*** Opening DATA TO PROCESS ***
(** * ceit: a best-fit sub-allocator over named blocks (src/ceit/mem.c)

    Shallow embedding of [memc_init], [memory_alloc], [memory_write],
    [memory_read], [memory_free], [memc_dealloc] and [mem_clr], the
    properties of the specification that concern them, and further
    properties read off the code.

    Conventions of the embedding (LP64 target):
    - [size_t] values are integers in [0, 2^64); every [+], [-], [+=] and
      [-=] of the source on [size_t] is written with its reduction modulo
      2^64 ([size_t_add], [size_t_sub]);
    - a [Memory*] list threaded through [next] is a Rocq list of headers in
      link order; each header carries its own address, so that the pointer
      arithmetic of the source can be written out;
    - a pointer that the source tests against NULL is an [option];
    - bytes reached through [void*] handles live in a flat byte memory
      [Z -> byte]; the integer fields of the headers are kept in the records
      and are not part of that byte memory. *)

From Stdlib Require Import ZArith Lia Strings.Byte.
From stdpp Require Import base option list gmap.

Local Open Scope Z_scope.

(** ** Machine integers and C strings *)

Definition SIZE_MAX : Z := 2 ^ 64 - 1.

Definition size_t_add (a b : Z) : Z := (a + b) mod 2 ^ 64.
Definition size_t_sub (a b : Z) : Z := (a - b) mod 2 ^ 64.

Definition is_size_t (z : Z) : Prop := 0 <= z <= SIZE_MAX.

(** [sizeof(Memory)] for the struct of ceit.h on LP64: char[32] at offset
    0, size_t at 32, int at 40, 4 bytes of padding, the pointer at 48,
    char[50] at 56; the fields end at 106 and the size is rounded up to a
    multiple of 8. *)
Definition sizeof_Memory : Z := 112.

(** [sizeof(data)] where [data] is a [const void*]. *)
Definition sizeof_pointer : Z := 8.

Definition is_nul (c : byte) : bool := Byte.eqb c x00.

Definition byte_val (c : byte) : Z := Z.of_N (Byte.to_N c).

(** A [const char*] argument is the list of bytes found at the pointer; the
    terminating NUL is implicit at the end of the list. *)
Definition cstring := list byte.

(** [strlen]: number of bytes before the first NUL. *)
Fixpoint strlen (s : cstring) : nat :=
  match s with
  | [] => O
  | c :: s' => if is_nul c then O else S (strlen s')
  end.

(** [strchr(s, c)]: offset of the first occurrence of [c]; the terminator
    is part of the string, so looking for NUL always succeeds. *)
Fixpoint strchr (s : cstring) (c : byte) : option nat :=
  match s with
  | [] => if is_nul c then Some O else None
  | d :: s' =>
      if Byte.eqb d c then Some O
      else if is_nul d then None
      else S <$> strchr s' c
  end.

(** [strncpy(dst, src, n)]: the [n] bytes written to [dst]; once the
    terminator of [src] is reached the rest is filled with NULs, and no
    terminator is written when [src] has [n] or more characters. *)
Fixpoint strncpy (src : cstring) (n : nat) {struct n} : list byte :=
  match n with
  | O => []
  | S n' =>
      match src with
      | [] => replicate n x00
      | c :: src' => if is_nul c then replicate n x00 else c :: strncpy src' n'
      end
  end.

(** [strncmp(a, b, n)]: compares at most [n] characters, stops after a NUL. *)
Fixpoint strncmp (a b : cstring) (n : nat) : Z :=
  match n with
  | O => 0
  | S n' =>
      let ca := hd x00 a in
      let cb := hd x00 b in
      if negb (Byte.eqb ca cb) then byte_val ca - byte_val cb
      else if is_nul ca then 0
      else strncmp (tl a) (tl b) n'
  end.

Arguments strncpy : simpl never.
Arguments strncmp : simpl never.

(** ** Flat byte memory and [memcpy] *)

Definition memory := Z -> byte.

Definition load_bytes (mem : memory) (p : Z) (n : nat) : list byte :=
  (fun i => mem (p + Z.of_nat i)) <$> seq 0 n.

Definition store_bytes (mem : memory) (p : Z) (bs : list byte) : memory :=
  fun a =>
    if (p <=? a) then
      match bs !! Z.to_nat (a - p) with
      | Some b => b
      | None => mem a
      end
    else mem a.

(** The [n] bytes a [memcpy] reads at a source object [src]; bytes past the
    end of the object are outside the model and read as NUL. *)
Definition source_bytes (src : list byte) (n : nat) : list byte :=
  take n (src ++ replicate (n - length src) x00).

(** ** Data model (ceit.h) *)

Module Memory.
Record t : Type := mk {
  addr : Z;             (* address of this header *)
  name : list byte;     (* char name[32] *)
  size : Z;             (* size_t size *)
  is_free : Z           (* int is_free *)
}.
End Memory.
Abbreviation Memory := Memory.t.

Module Memchunk.
Record t : Type := mk {
  name : list byte;             (* char name[32] *)
  total_size : Z;
  memory_pool : list Memory;    (* head of the block list *)
  used_memory : Z;
  free_memory : Z;
  next : option Z               (* Memchunk* next *)
}.
End Memchunk.
Abbreviation Memchunk := Memchunk.t.

(** An [int] used as a condition. *)
Definition truthy (z : Z) : bool := negb (z =? 0).

(** ** memc_init *)

(** [chunk_ptr] and [pool_ptr] are the results of the two [malloc] calls;
    [mem] is the byte memory after them: the name of the first block is
    never written, so it is whatever the fresh region holds. *)
Definition memc_init (mem : memory) (chunk_ptr pool_ptr : option Z)
    (name : cstring) (total_size : Z) : option Memchunk :=
  match chunk_ptr with
  | None => None
  | Some _ =>
      let chunk_name := <[31%nat := x00]> (strncpy name 32) in
      match pool_ptr with
      | None => None
      | Some p =>
          Some (Memchunk.mk chunk_name total_size
                  [Memory.mk p (load_bytes mem p 32) total_size 1]
                  0 total_size None)
      end
  end.

(** ** memory_alloc *)

(** The search loop: [idx] is the position of [current], [best_fit] the
    candidate so far (position and header), [best_fit_size] its size. *)
Fixpoint best_fit_scan (pool : list Memory) (size : Z) (idx : nat)
    (best_fit : option (nat * Memory)) (best_fit_size : Z)
    : option (nat * Memory) :=
  match pool with
  | [] => best_fit
  | current :: rest =>
      if truthy (Memory.is_free current)
         && (size <=? Memory.size current)
         && (Memory.size current <? best_fit_size)
      then best_fit_scan rest size (S idx) (Some (idx, current)) (Memory.size current)
      else best_fit_scan rest size (S idx) best_fit best_fit_size
  end.

Definition find_best_fit (pool : list Memory) (size : Z) : option (nat * Memory) :=
  best_fit_scan pool size O None SIZE_MAX.

(** Pointer arithmetic by a [size_t] offset, in a 64-bit address space. *)
Definition ptr_add (p n : Z) : Z := (p + n) mod 2 ^ 64.

(** The header carved out of [best_fit] by a split, [sizeof(Memory) + size]
    bytes after the header of [best_fit]. *)
Definition new_block (mem : memory) (best_fit : Memory) (size : Z) : Memory :=
  let a := ptr_add (ptr_add (Memory.addr best_fit) sizeof_Memory) size in
  Memory.mk a (load_bytes mem a 32)
    (size_t_sub (size_t_sub (Memory.size best_fit) size) sizeof_Memory) 1.

(** The selected block once the (optional) split, the flag and the name
    have been written, followed by the carved block when there is one. *)
Definition allocate_block (mem : memory) (best_fit : Memory) (size : Z)
    (block_name : cstring) : list Memory :=
  if size_t_add size sizeof_Memory <? Memory.size best_fit then
    [Memory.mk (Memory.addr best_fit) (strncpy block_name 32) size 0;
     new_block mem best_fit size]
  else
    [Memory.mk (Memory.addr best_fit) (strncpy block_name 32)
       (Memory.size best_fit) 0].

Definition memory_alloc (mem : memory) (chunk : option Memchunk) (size : Z)
    (block_name : cstring) : option Z * option Memchunk :=
  match chunk with
  | None => (None, None)
  | Some c =>
      if size =? 0 then (None, chunk)
      else
        match find_best_fit (Memchunk.memory_pool c) size with
        | None => (None, chunk)
        | Some (i, best_fit) =>
            let pool' :=
              take i (Memchunk.memory_pool c)
              ++ allocate_block mem best_fit size block_name
              ++ drop (S i) (Memchunk.memory_pool c) in
            (Some (Memory.addr best_fit + sizeof_Memory),
             Some (Memchunk.mk (Memchunk.name c) (Memchunk.total_size c) pool'
                     (size_t_add (Memchunk.used_memory c) size)
                     (size_t_sub (Memchunk.free_memory c) size)
                     (Memchunk.next c)))
        end
  end.

(** ** memory_write and memory_read *)

(** Returns the [int] result and the byte memory after the call. *)
Definition memory_write (mem : memory) (mem_block : option Z)
    (data : option (list byte)) (size : Z) : Z * memory :=
  match mem_block, data with
  | Some p, Some d =>
      let size :=
        if size =? 0 then
          match strchr d x00 with
          | Some _ => size_t_add (Z.of_nat (strlen d)) 1
          | None => sizeof_pointer
          end
        else size in
      (0, store_bytes mem p (source_bytes d (Z.to_nat size)))
  | _, _ => (-1, mem)
  end.

(** Returns the [int] result and the contents of [buffer] after the call. *)
Definition memory_read (mem : memory) (mem_block : option Z)
    (buffer : option (list byte)) (size : Z) : Z * option (list byte) :=
  match mem_block, buffer with
  | Some p, Some buf =>
      (0, Some (load_bytes mem p (Z.to_nat size) ++ drop (Z.to_nat size) buf))
  | _, _ => (-1, buffer)
  end.

(** ** memory_free *)

(** The first loop: marks the first used block whose name matches and
    reports its size; [None] when the loop ends without a match. *)
Fixpoint free_scan (pool : list Memory) (block_name : cstring)
    : option (list Memory * Z) :=
  match pool with
  | [] => None
  | current :: rest =>
      if negb (truthy (Memory.is_free current))
         && (strncmp (Memory.name current) block_name 32 =? 0)
      then
        Some (Memory.mk (Memory.addr current) (Memory.name current)
                (Memory.size current) 1 :: rest,
              Memory.size current)
      else
        match free_scan rest block_name with
        | Some (rest', sz) => Some (current :: rest', sz)
        | None => None
        end
  end.

(** The second loop: after a merge [current] moves on to its new
    successor, exactly as after a block that was left alone. *)
Fixpoint coalesce (pool : list Memory) : list Memory :=
  match pool with
  | [] => []
  | current :: rest =>
      match rest with
      | [] => [current]
      | nxt :: rest' =>
          if truthy (Memory.is_free current) && truthy (Memory.is_free nxt)
          then
            Memory.mk (Memory.addr current) (Memory.name current)
              (size_t_add (Memory.size current)
                 (size_t_add sizeof_Memory (Memory.size nxt)))
              (Memory.is_free current)
            :: coalesce rest'
          else current :: coalesce rest
      end
  end.

(** [memory_free] returns [void]: the result is [tt] and the chunk after
    the call ([None] for a NULL chunk pointer). *)
Definition memory_free (chunk : option Memchunk) (block_name : option cstring)
    : unit * option Memchunk :=
  match chunk, block_name with
  | Some c, Some n =>
      let '(pool1, used1, free1) :=
        match free_scan (Memchunk.memory_pool c) n with
        | Some (pool', sz) =>
            (pool', size_t_sub (Memchunk.used_memory c) sz,
             size_t_add (Memchunk.free_memory c) sz)
        | None =>
            (Memchunk.memory_pool c, Memchunk.used_memory c,
             Memchunk.free_memory c)
        end in
      (tt, Some (Memchunk.mk (Memchunk.name c) (Memchunk.total_size c)
                   (coalesce pool1) used1 free1 (Memchunk.next c)))
  | _, _ => (tt, chunk)
  end.

(** ** The global chunk list and mem_clr *)

(** The program state that [mem_clr] works on: the global head pointer and
    the [Memchunk] objects that are live, by address. *)
Record program_state : Type := mk_state {
  global_memchunk_list : option Z;
  live_chunks : gmap Z Memchunk.t
}.
Definition H0 : list Z :=
  Eval vm_compute in
    map (fun p => wrap (Z.sqrt (p * 2 ^ 64))) (first_primes 8).

(** *** Padding and parsing *)

(** [n] as [len] bytes, most significant first. *)
Fixpoint be_bytes (len : nat) (n : Z) : bytes :=
  match len with
  | O => []
  | S len' => byte_of_Z (Z.shiftr n (8 * Z.of_nat len')) :: be_bytes len' n
  end.

Definition be_word (bs : bytes) : Z :=
  fold_left (fun acc b => acc * 256 + byte_to_Z b) bs 0.

(** The message, a single one bit, zero bits up to 56 modulo 64 bytes, then
    the bit length in 64 bits. *)
Definition pad (msg : bytes) : bytes :=
  let len := Z.of_nat (length msg) in
  msg ++ [x80] ++ repeat x00 (Z.to_nat ((55 - len) mod 64))
      ++ be_bytes 8 (8 * len).

(** [n] consecutive chunks of [size] items. *)
Fixpoint chunks {A} (size n : nat) (l : list A) : list (list A) :=
  match n with
  | O => []
  | S n' => firstn size l :: chunks size n' (skipn size l)
  end.

Definition blocks (padded : bytes) : list bytes :=
  chunks 64 (length padded / 64) padded.

Definition block_words (block : bytes) : list Z :=
  map be_word (chunks 4 16 block).

(** *** Message schedule

    [window] holds W(t) .. W(t+15); each step emits W(t) and appends
    W(t+16). *)
Fixpoint schedule_from (n : nat) (window : list Z) : list Z :=
  match n with
  | O => []
  | S n' =>
      let w i := nth i window 0 in
      let next := add (add (add (ssig1 (w 14%nat)) (w 9%nat))
                           (ssig0 (w 1%nat))) (w 0%nat) in
      w 0%nat :: schedule_from n' (tl window ++ [next])
  end.

Definition schedule (block : bytes) : list Z :=
  schedule_from 64 (block_words block).

(** *** Compression *)

Record state : Type := State {
  va : Z; vb : Z; vc : Z; vd : Z; ve : Z; vf : Z; vg : Z; vh : Z
}.

Definition initial : state :=
  let h i := nth i H0 0 in
  State (h 0%nat) (h 1%nat) (h 2%nat) (h 3%nat)
        (h 4%nat) (h 5%nat) (h 6%nat) (h 7%nat).

Definition round (s : state) (kw : Z * Z) : state :=
  let (k, w) := kw in
  let t1 := add (add (add (add (vh s) (bsig1 (ve s)))
                          (Ch (ve s) (vf s) (vg s))) k) w in
  let t2 := add (bsig0 (va s)) (Maj (va s) (vb s) (vc s)) in
  State (add t1 t2) (va s) (vb s) (vc s)
        (add (vd s) t1) (ve s) (vf s) (vg s).

Definition add_state (s t : state) : state :=
  State (add (va s) (va t)) (add (vb s) (vb t))
        (add (vc s) (vc t)) (add (vd s) (vd t))
        (add (ve s) (ve t)) (add (vf s) (vf t))
        (add (vg s) (vg t)) (add (vh s) (vh t)).

Definition compress (s : state) (block : bytes) : state :=
  add_state s (fold_left round (combine K (schedule block)) s).

Definition output (s : state) : bytes :=
  be_bytes 4 (va s) ++ be_bytes 4 (vb s) ++ be_bytes 4 (vc s)
    ++ be_bytes 4 (vd s) ++ be_bytes 4 (ve s) ++ be_bytes 4 (vf s)
    ++ be_bytes 4 (vg s) ++ be_bytes 4 (vh s).

Definition hash (msg : bytes) : bytes :=
  output (fold_left compress (blocks (pad msg)) initial).

Definition digest_size : nat := 32.
Definition block_size : nat := 64.

End SHA256.

(** ** [hashlib] and [hmac]

    A hash object is the data fed to it so far; [digest] hashes that data and
    leaves the object as it was. *)

Module hashlib.

Record hash_object : Type := HashObject { fed : bytes }.

(** [hashlib.sha256(data)]. *)
Definition sha256 (data : bytes) : hash_object := HashObject data.

Definition update (h : hash_object) (data : bytes) : hash_object :=
  HashObject (fed h ++ data).

Definition copy (h : hash_object) : hash_object := h.

Definition digest (h : hash_object) : bytes := SHA256.hash (fed h).

Definition digest_size : nat := SHA256.digest_size.
Definition block_size : nat := SHA256.block_size.

End hashlib.

Module hmac.

(** [bytes.ljust(width, fill)]. *)
Definition ljust (bs : bytes) (width : nat) (fill : byte) : bytes :=
  bs ++ repeat fill (width - length bs).

(** [bytes.translate] with the table that xors every byte with [pad]. *)
Definition translate (pad : byte) (bs : bytes) : bytes :=
  map (fun b => xor_byte b pad) bs.

Definition trans_5C : byte := x5c.
Definition trans_36 : byte := x36.

Record HMAC : Type := MkHMAC { inner : hashlib.hash_object;
                              outer : hashlib.hash_object }.

(** [hmac.new(key, msg, hashlib.sha256)]: a key longer than a block is
    hashed first, the key is padded with zero bytes to a block, and the two
    hash objects are started on the padded key xored with 0x5C and 0x36;
    [msg] then goes to the inner one. *)
Definition new (key msg : bytes) : HMAC :=
  let key := if (hashlib.block_size <? length key)%nat
             then hashlib.digest (hashlib.sha256 key)
             else key in
  let key := ljust key hashlib.block_size x00 in
  let outer := hashlib.update (hashlib.sha256 []) (translate trans_5C key) in
  let inner := hashlib.update (hashlib.sha256 []) (translate trans_36 key) in
  MkHMAC (hashlib.update inner msg) outer.

(** [HMAC.digest()]: the outer object, copied, is fed the inner digest. *)
Definition digest (h : HMAC) : bytes :=
  hashlib.digest
    (hashlib.update (hashlib.copy (outer h)) (hashlib.digest (inner h))).

End hmac.

(** ** Text *)

(** A Python [str]: its code points.  A code point is at most 0x10FFFF;
    larger numbers stand for no character and are refused by the encoder
    like the surrogates. *)
Definition str := list N.

(** A [str] literal of ASCII characters. *)
Definition str_of_string (s : string) : str :=
  map Byte.to_N (list_byte_of_string s).

(** A code point that UTF-8 can encode: any but the surrogates
    U+D800..U+DFFF. *)
Definition scalar_value (c : N) : Prop :=
  (c < 0xD800 \/ 0xDFFF < c <= 0x10FFFF)%N.

(** The UTF-8 bytes of one code point, [None] where the strict codec
    raises. *)
Definition encode_char (c : N) : option bytes :=
  let ch := Z.of_N c in
  if ch <? 0x80 then
    Some [byte_of_Z ch]
  else if ch <? 0x800 then
    Some [byte_of_Z (Z.lor 0xC0 (Z.shiftr ch 6));
          byte_of_Z (Z.lor 0x80 (Z.land ch 0x3F))]
  else if (0xD800 <=? ch) && (ch <=? 0xDFFF) then
    None
  else if ch <? 0x10000 then
    Some [byte_of_Z (Z.lor 0xE0 (Z.shiftr ch 12));
          byte_of_Z (Z.lor 0x80 (Z.land (Z.shiftr ch 6) 0x3F));
          byte_of_Z (Z.lor 0x80 (Z.land ch 0x3F))]
  else if ch <=? 0x10FFFF then
    Some [byte_of_Z (Z.lor 0xF0 (Z.shiftr ch 18));
          byte_of_Z (Z.lor 0x80 (Z.land (Z.shiftr ch 12) 0x3F));
          byte_of_Z (Z.lor 0x80 (Z.land (Z.shiftr ch 6) 0x3F));
          byte_of_Z (Z.lor 0x80 (Z.land ch 0x3F))]
  else
    None.

(** ** The Argon2 binding *)

(** [argon2.low_level.Type]: the Argon2 variants. *)
Module Type_.
Inductive t : Set := D | I | ID.

Definition value (v : t) : Z :=
  match v with D => 0 | I => 1 | ID => 2 end.
End Type_.

(** Modelled from the spec: the failure classes of the external memory-hard
    primitive (section 7); the exception classes of the argon2 package are
    not part of this repository. *)
Inductive primitive_error : Set :=
| InvalidParameterError
| ResourceExhaustedError.

(** Modelled from the spec: a primitive with the capability contract of
    sections 4.2 and 6, standing in for [hash_secret_raw] wherever a concrete
    one is needed.  A cost parameter that is not positive is refused with
    [InvalidParameterError]; otherwise [hash_len] bytes come back.  The spec
    fixes their number and that they depend on the arguments alone, not their
    values: here they are HMAC-SHA256 blocks keyed with the salt. *)
Definition model_block (secret salt : bytes)
    (time_cost memory_cost parallelism hash_len : Z) (type : Type_.t)
    (counter : nat) : bytes :=
  hmac.digest
    (hmac.new salt
       (secret ++ SHA256.be_bytes 4 time_cost ++ SHA256.be_bytes 4 memory_cost
          ++ SHA256.be_bytes 4 parallelism ++ SHA256.be_bytes 4 hash_len
          ++ SHA256.be_bytes 1 (Type_.value type)
          ++ SHA256.be_bytes 4 (Z.of_nat counter))).

(** The first [hash_len] bytes of the blocks numbered 0, 1, ... *)
Definition model_output (secret salt : bytes)
    (time_cost memory_cost parallelism hash_len : Z) (type : Type_.t)
  : bytes :=
  let n := Z.to_nat hash_len in
  firstn n
    (flat_map
       (model_block secret salt time_cost memory_cost parallelism hash_len
          type)
       (seq 0 (S (n / 32)))).
Lemma title_and_body_found part :
  has_title part = true →
  ∃ pre rest post,
    part = pre ++ WordPressPoster.title_marker ++ rest ++ post ∧
    rest ≠ [] ∧ Forall (fun c => c ≠ NL) rest ∧
    (post = [] ∨ ∃ r, post = NL :: r) ∧
    (∀ a c b, part = a ++ WordPressPoster.title_marker ++ c :: b → c ≠ NL →
              (length pre ≤ length a)%nat) ∧
    WordPressPoster.title_and_body part =
      (strip rest,
       pre ++ replace (WordPressPoster.title_marker ++ rest) [] post).
Proof.
  intros (a & c & b & Hpart & Hc)%has_title_spec.
  unfold WordPressPoster.title_and_body, Re.search.
  pose proof (search_from_spec WordPressPoster.title_pattern [] part) as Hsearch.
  destruct (Re.search_from _ [] part) as [[bef m]|]; cycle 1.
  { specialize (Hsearch (length a)). rewrite Hpart, drop_app_length in Hsearch.
    assert (is_Some (Re.match_ WordPressPoster.title_pattern
                       (WordPressPoster.title_marker ++ c :: b))) as [? Hm]
      by (apply match_title_pattern_some; eauto).
    congruence. }
  destruct Hsearch as (j & Hj & _ & Hm & Hmin).
  rewrite match_title_pattern in Hm.
  destruct (startswith _ (drop j part)) eqn:Hstart; [|done].
  apply startswith_spec in Hstart as [s1 Hs1].
  rewrite Hs1 in Hm. cbn zeta in Hm. rewrite drop_app_length in Hm.
  destruct s1 as [|c1 s1'] eqn:Es1; [done|]. rewrite <- Es1 in *.
  destruct (N.eqb_spec c1 NL) as [|Hc1]; [done|].
  injection Hm as <-.
  assert (∀ i, (i < j)%nat → ∀ c' b',
            drop i part = WordPressPoster.title_marker ++ c' :: b' → c' = NL)
    as Hnone.
  { intros i Hi c' b' Hd. destruct (decide (c' = NL)) as [|Hc']; [done|].
    assert (is_Some (Re.match_ WordPressPoster.title_pattern (drop i part)))
      as [? Hsome] by (apply match_title_pattern_some; eauto).
    rewrite Hmin in Hsome by done. done. }
  assert (first_line s1 ≠ []) as Hne.
  { rewrite Es1. simpl. by apply N.eqb_neq in Hc1 as ->. }
  exists (take j part), (first_line s1), (drop (length (first_line s1)) s1).
  assert (part = take j part ++ WordPressPoster.title_marker ++
                 first_line s1 ++ drop (length (first_line s1)) s1) as Hdec.
  { rewrite <- first_line_drop, <- Hs1. by rewrite take_drop. }
  split_and!; try done.
  - apply first_line_no_newline.
  - apply first_line_rest.
  - intros a' c' b' Hpart' Hc'. rewrite length_take.
    destruct (decide (length a' < j)%nat) as [Hlt|]; [|lia].
    exfalso. apply Hc'. apply (Hnone (length a') Hlt c' b').
    by rewrite Hpart', drop_app_length.
  - cbn [Re.caps Re.matched Re.group Nat.eqb default]. f_equal.
    assert (WordPressPoster.title_marker ++ first_line s1 ≠ []) as HG
      by (intros [_ ?]%app_eq_nil; done).
    rewrite replace_nonempty by done. rewrite Hdec at 1.
    rewrite replace_from_keep.
    + rewrite (app_assoc WordPressPoster.title_marker), replace_from_hit by done.
      by rewrite replace_nonempty.
    + intros i Hi. rewrite length_take in Hi.
      rewrite <- Hdec.
      destruct (startswith _ (drop i part)) eqn:Hocc; [|done].
      apply startswith_spec in Hocc as [r Hr].
      destruct (first_line s1) as [|c2 l2] eqn:Hfl; [done|].
      pose proof (first_line_no_newline s1) as Hnl. rewrite Hfl in Hnl.
      apply Forall_cons in Hnl as [Hc2 _]. exfalso. apply Hc2.
      apply (Hnone i ltac:(lia) c2 (l2 ++ r)).
      exact Hr.
Qed.

Lemma title_and_body_fallback part :
  has_title part = false →
  WordPressPoster.title_and_body part =
    (strip (filter (fun c => c ≠ 35) (first_line (strip part))), part).
Proof.
  intros Hno. unfold WordPressPoster.title_and_body, Re.search.
  pose proof (search_from_spec WordPressPoster.title_pattern [] part) as Hsearch.
  destruct (Re.search_from _ [] part) as [[bef m]|].
  - destruct Hsearch as (j & Hj & _ & Hm & _).
    assert (is_Some (Re.match_ WordPressPoster.title_pattern (drop j part)))
      as (c & b & Hd & Hc)%match_title_pattern_some by eauto.
    assert (has_title part = true); [|congruence].
    apply has_title_spec.
    exists (take j part), c, b. split; [|done]. by rewrite <- Hd, take_drop.
  - by rewrite replace_hash.
Qed.

(** ** WordPressPoster: the claims on sections and titles *)

Section SplitFacts.

Variable markdown : str → str.

(** C4, as the code has it: the text is cut at every position where the
    header marker begins, in the middle of a line as well as at its start,
    each marker staying with the part that follows it; the first part (what
    comes before the first marker) holds no marker and is dropped, every
    other part begins with the marker, holds no other marker, is not blank
    and becomes an article: the articles are those parts, in order. *)
Theorem split_at_every_marker text :
  ∃ first rest,
    Re.split_before WordPressPoster.header_marker text = first :: rest ∧
    first ++ concat rest = text ∧
    contains WordPressPoster.header_marker first = false ∧
    Forall (fun p => startswith WordPressPoster.header_marker p = true ∧
                     contains WordPressPoster.header_marker (drop 1 p) = false ∧
                     WordPressPoster.retained p = true) rest ∧
    WordPressPoster.retained first = false ∧
    WordPressPoster.split_articles markdown text =
      WordPressPoster.make_article markdown <$> rest.
Proof.
  destruct (sections_parts text) as (first & rest & Hsplit & Hcat & Hfirst & Hrest & Hsec).
  exists first, rest. split_and!; try done.
  - eapply Forall_impl; [exact Hrest|]. intros p [Hp Hp'].
    split_and!; try done. by apply retained_of_startswith.
  - unfold WordPressPoster.retained. rewrite Hfirst. by rewrite orb_true_r.
  - unfold WordPressPoster.split_articles. by rewrite Hsec.
Qed.

(** C5, as the code has it: when the title marker is followed on its line
    by at least one character, the section reads [pre], the marker, the
    rest [rest] of that line, and [post], where this is the first such
    place; the title is [rest] stripped, and the body handed to the
    renderer is [pre] followed by [post] with every further occurrence of
    the marker-and-[rest] text deleted: what stands before the marker on
    its line, and the end of the line, stay. *)
Theorem title_from_first_marker part :
  has_title part = true →
  ∃ pre rest post,
    part = pre ++ WordPressPoster.title_marker ++ rest ++ post ∧
    rest ≠ [] ∧ Forall (fun c => c ≠ NL) rest ∧
    (post = [] ∨ ∃ r, post = NL :: r) ∧
    (∀ a c b, part = a ++ WordPressPoster.title_marker ++ c :: b → c ≠ NL →
              (length pre ≤ length a)%nat) ∧
    WordPressPoster.make_article markdown part =
      WordPressPoster.Article (strip rest)
        (markdown (pre ++ replace (WordPressPoster.title_marker ++ rest) [] post)).
Proof.
  intros Htitle.
  destruct (title_and_body_found part Htitle)
    as (pre & rest & post & Hpart & Hrest & Hnl & Hpost & Hmin & Htb).
  exists pre, rest, post. split_and!; try done.
  unfold WordPressPoster.make_article. by rewrite Htb.
Qed.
*** Closing DATA TO PROCESS ***
**ASSIGNMENT:** Check each line of the records above for the string "negb", and report every line that has it.

**REPLY:**
      if negb (Byte.eqb ca cb) then byte_val ca - byte_val cb
Definition truthy (z : Z) : bool := negb (z =? 0).
      if negb (truthy (Memory.is_free current))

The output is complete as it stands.